*Exercise instructions*: Examine each line of the data. Copy those that contain the string "simpl".
:: Data supplied
(** X1 (tts.go, handleMessages, setError, WaitReady and Collect): in a
    TTS session, whatever the consumer and the caller do meanwhile, the
    error register holds nothing but the error of the read that ended the
    dispatcher's loop (a read failure or a server Error envelope).  The
    error is recorded before any channel is closed, so: once the audio
    channel is seen closed the register is final, and a [Collect] that
    has received the chunks c1..cN and then the closed channel returns
    that error if the loop ended on one, and c1 ++ ... ++ cN otherwise;
    and a gate that is closed although no Ready envelope was read was
    closed on the error path, and [WaitReady] through it returns that
    error, never nil. *)
Theorem tts_error_register :
  forall (Data : Type) (codec : Codec Data) dial write params w0
         (acts : list (TTS.action Data)),
    TTS.Stream dial write params = inl w0 ->
    exists w, TTS.run acts w0 = Ok tt w /\
      (forall e, TTS.err (TTS.stream w) = Some e ->
                 TTSMore.first_error (TTSProps.delivered acts) = Some e) /\
      (closed (TTS.audioCh (TTS.stream w)) = true ->
       TTS.err (TTS.stream w) = TTSMore.first_error (TTSProps.delivered acts) /\
       forall chunks rest,
         TTS.Collect (map TTS.GotChunk chunks ++ TTS.GotClosed :: rest) (TTS.stream w) =
         match TTSMore.first_error (TTSProps.delivered acts) with
         | Some e => Returns (None, Some e)
         | None => Returns (Some {| RawData := List.concat chunks;
                                    SampleRate := 48000;
                                    tr_RequestID := TTS.requestID (TTS.stream w) |}, None)
         end) /\
      (closed (TTS.ready (TTS.stream w)) = true ->
       ~ In KReady (TTSProps.kinds acts) ->
       exists e, TTSMore.first_error (TTSProps.delivered acts) = Some e /\
                 TTS.WaitReady None false (TTS.stream w) = Returns (Some e)).
Proof.
  intros Data codec dial write params w0 acts Hs.
  pose proof (TTSFacts.tts_Inv_Stream _ _ _ _ Hs) as H0.
  destruct (tts_Stream_fresh _ _ _ _ Hs) as (D0 & E0 & _).
  destruct (TTSFacts.tts_run_Inv acts w0 H0) as (w & E & H).
  exists w. split; [exact E|].
  pose proof (TTSFacts.tts_run_first_error acts w0 w H0 E) as He.
  rewrite E0, D0 in He. simpl in He.
  split; [intros e Hw; now rewrite <- He|].
  split.
  - intros _. split; [exact He|]. intros chunks rest.
    pose proof (TTSFacts.Collect_loop_chunks chunks [] 0 (TTS.stream w) rest eq_refl)
      as C.
    unfold TTS.getError in C. rewrite He in C. exact C.
  - intros Hr Hn.
    pose proof (TTSFacts.tts_run_gate acts w0 w H0 E) as Hq.
    rewrite D0, Hr in Hq. simpl in Hq. symmetry in Hq.
    destruct (tts_gate_by_error _ Hq Hn) as (e & Hfe).
    exists e. split; [exact Hfe|].
    unfold TTS.WaitReady, TTS.getError. now rewrite Hr, He, Hfe.
Qed.
Lemma issues_bind {A B : Type} (P : Issued -> Prop) (m : M W A) (k : A -> M W B) :
  issues P m -> (forall a, issues P (k a)) -> issues P (bind m k).
Proof.
  intros Hm Hk s. unfold bind.
  destruct (Hm s) as (n1 & E1 & F1).
  destruct (m s) as [[a | e] s1]; simpl in E1.
  - destruct (Hk a s1) as (n2 & E2 & F2).
    exists (n1 ++ n2)%list. rewrite E2, E1, app_assoc.
    split; [reflexivity | apply Forall_app; split; assumption].
  - exists n1. split; assumption.
Qed.

Lemma issues_try_except {A : Type} (P : Issued -> Prop) (body : M W A)
  (handler : Exn -> M W A) :
  issues P body -> (forall e, issues P (handler e)) -> issues P (try_except body handler).
Proof.
  intros Hb Hh s. unfold try_except.
  destruct (Hb s) as (n1 & E1 & F1).
  destruct (body s) as [[a | e] s1]; simpl in E1.
  - exists n1. split; assumption.
  - destruct (Hh e s1) as (n2 & E2 & F2).
    exists (n1 ++ n2)%list. rewrite E2, E1, app_assoc.
    split; [reflexivity | apply Forall_app; split; assumption].
Qed.

Lemma refines_ret {Wf A : Type} (R : A -> A -> Prop) (a_f a : A) :
  R a_f a -> refines R (@ret Wf A a_f) (@ret W A a).
Proof.
  intros HR s_f a' s_f' E s. inversion E; subst. exists a, s. split; [reflexivity | exact HR].
Qed.

Lemma refines_raise {Wf A : Type} (R : A -> A -> Prop) (e : Exn) (m : M W A) :
  refines R (@raise Wf A e) m.
Proof. intros s_f a_f s_f' E. discriminate. Qed.

Lemma refines_bind {Wf A B : Type} (P : A -> A -> Prop) (Q : B -> B -> Prop)
  (m_f : M Wf A) (m : M W A) (k_f : A -> M Wf B) (k : A -> M W B) :
  refines P m_f m ->
  (forall a_f a, P a_f a -> refines Q (k_f a_f) (k a)) ->
  refines Q (bind m_f k_f) (bind m k).
Proof.
  intros Hm Hk s_f b_f s_f' E s. unfold bind in *.
  destruct (m_f s_f) as [[a_f | e] s1] eqn:Ef; [| discriminate].
  destruct (Hm _ _ _ Ef s) as (a & s' & Em & HP). rewrite Em.
  exact (Hk _ _ HP _ _ _ E s').
Qed.
Lemma fold_handle_results (parse : string -> option Frame) (lines : list string) :
    forall st,
      completeCalls (fold_left (handle_line parse) lines st) =
        (completeCalls st + length (results_in parse lines))%nat /\
      result (fold_left (handle_line parse) lines st) =
        List.last (List.map Some (results_in parse lines)) (result st).
  Proof.
    induction lines as [| l ls IH]; intros st; cbn [fold_left].
    - cbn. split; [lia | reflexivity].
    - destruct (handle_line_results parse st l) as [C1 R1].
      destruct (IH (handle_line parse st l)) as [C2 R2].
      rewrite C2, R2, C1, R1, (results_in_cons parse l ls), length_app, last_map_app.
      split; [lia | reflexivity].
  Qed.

  (** Every run that does not read an accepted stream to its end ends in the
      [catch]: refundStake is called once, the surfaced error is the message
      of what was thrown, and the run ends (isRunning false, no progress).
      Before the stream is read ([fetch] rejects, the response is rejected
      or has no body) no post, no result and no completeSimulation call are
      left; the message is the server's [detail] when it is a non-empty
      string or another truthy value, ["Simulation failed"] when it is
      falsy, and the error of [response.json()] when the body is not JSON.
      When a read fails mid-stream, the posts and results of the lines
      handed over before are kept, as are their completeSimulation calls. *)
Theorem failed_request_refunds {D : Type} (parse : string -> option Frame)
      (decode : D -> list Byte.byte -> D * string) (ds : D) (resp : Response) :
    match resp with ROk _ => False | _ => True end ->
    let r := runSimulation parse decode ds resp in
    refundCalls r = 1%nat /\ isRunning r = false /\ progress r = None /\
    match resp with
    | RFetchFails t =>
        error r = Some (err_message t) /\
        completeCalls r = 0%nat /\ tweets r = [] /\ result r = None
    | RNotOk b =>
        error r = Some (match b with
                        | DetailString m =>
                            if String.eqb m "" then "Simulation failed"%string else m
                        | DetailFalsy => "Simulation failed"%string
                        | DetailValue v => v
                        | BodyThrows t => err_message t
                        end) /\
        completeCalls r = 0%nat /\ tweets r = [] /\ result r = None
    | RNoBody =>
        error r = Some "No response body"%string /\
        completeCalls r = 0%nat /\ tweets r = [] /\ result r = None
    | ROkReadFails chunks t =>
        let L := Sse.read_loop decode ds EmptyString chunks in
        error r = Some (err_message t) /\
        tweets r = tweets_in parse L /\
        completeCalls r = length (results_in parse L) /\
        result r = List.last (List.map Some (results_in parse L)) None
    | ROk _ => True
    end.
  Proof.
    intros Hr. destruct resp as [t | b | | chunks | chunks t]; [| | | contradiction |];
      cbv zeta; unfold runSimulation.
    - cbn. repeat split.
    - destruct b as [m | | v | t]; cbn; repeat split.
    - cbn. repeat split.
    - destruct (SingleRunFacts.fold_handle_lines parse
                  (Sse.read_loop decode ds EmptyString chunks) start_state) as (_ & R & T).
      destruct (fold_handle_results parse (Sse.read_loop decode ds EmptyString chunks)
                  start_state) as [C Rs].
      cbn [sim_catch tweets error refundCalls isRunning progress completeCalls result].
      rewrite R, T, C, Rs. repeat split.
  Qed.

Lemma failed_request_refunds_witness :
    error (runSimulation Samples.sim_parse Sse.ascii_decode tt
             (RNotOk (BodyThrows (JsError "SyntaxError" "Unexpected token")))) =
    Some "Unexpected token"%string.
  Proof.
    exact (proj1 (proj2 (proj2 (proj2
             (failed_request_refunds Samples.sim_parse Sse.ascii_decode tt
                (RNotOk (BodyThrows (JsError "SyntaxError" "Unexpected token"))) I))))).
  Defined.

  (** On a stream the server accepted, completeSimulation is called once per
      [result] frame among the handed-over lines, and the kept result is the
      one of the last [result] frame (none if there is none). *)
Theorem result_frames_complete {D : Type} (parse : string -> option Frame)
      (decode : D -> list Byte.byte -> D * string) (ds : D)
      (chunks : list (list Byte.byte)) :
    let L := Sse.read_loop decode ds EmptyString chunks in
    let r := runSimulation parse decode ds (ROk chunks) in
    completeCalls r = length (results_in parse L) /\
    result r = List.last (List.map Some (results_in parse L)) None.
  Proof.
    cbv zeta. unfold runSimulation.
    destruct (fold_handle_results parse (Sse.read_loop decode ds EmptyString chunks)
                start_state) as [C R].
    cbn [completeCalls result]. rewrite C, R. split; reflexivity.
  Qed.

End SingleRunMoreFacts.

Module HarnessMoreFacts.
  Import Data Harness.

  (** Once a [done] or [run_completed] event is handled, the loop returns:
      nothing after that line is read. *)
Theorem stops_at_end (parse : string -> option HEvent) (cur : option Experiment)
      (st : HState) (ls1 rest rest' : list string) (l : string) (ev : HEvent) :
    Sse.is_data_line l = true -> parse (Sse.slice6 l) = Some ev -> ends_run ev = true ->
    harness_lines parse cur st (ls1 ++ l :: rest) =
    harness_lines parse cur st (ls1 ++ l :: rest').
  Proof.
    intros Hl Hp He. revert st.
    induction ls1 as [| l1 ls1 IH]; intros st; cbn [app harness_lines].
    - rewrite Hl, Hp, He. reflexivity.
    - destruct (Sse.is_data_line l1); [| apply IH].
      destruct (parse (Sse.slice6 l1)) as [ev1 |]; [| apply IH].
      destruct (ends_run ev1); [reflexivity | apply IH].
  Qed.

Lemma stops_at_end_witness :
    harness_lines Samples.harness_parse None start_state ["data: R"; "data: E"] =
    harness_lines Samples.harness_parse None start_state ["data: R"].
  Proof.
    exact (stops_at_end Samples.harness_parse None start_state [] ["data: E"] []
             "data: R" ERunCompleted eq_refl eq_refl eq_refl).
  Defined.

Lemma event_counters (cur : option Experiment) (st : HState) (ev : HEvent) :
    h_completeCalls (handleHarnessEvent cur st ev) = h_completeCalls st /\
    h_refundCalls (handleHarnessEvent cur st ev) = h_refundCalls st /\
    finalRefresh (handleHarnessEvent cur st ev) = finalRefresh st.
  Proof. destruct ev; cbn; try destruct cur; repeat split. Qed.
::::
*Task result*:
  rewrite E0, D0 in He. simpl in He.
    rewrite D0, Hr in Hq. simpl in Hq. symmetry in Hq.
  destruct (m s) as [[a | e] s1]; simpl in E1.
  destruct (body s) as [[a | e] s1]; simpl in E1.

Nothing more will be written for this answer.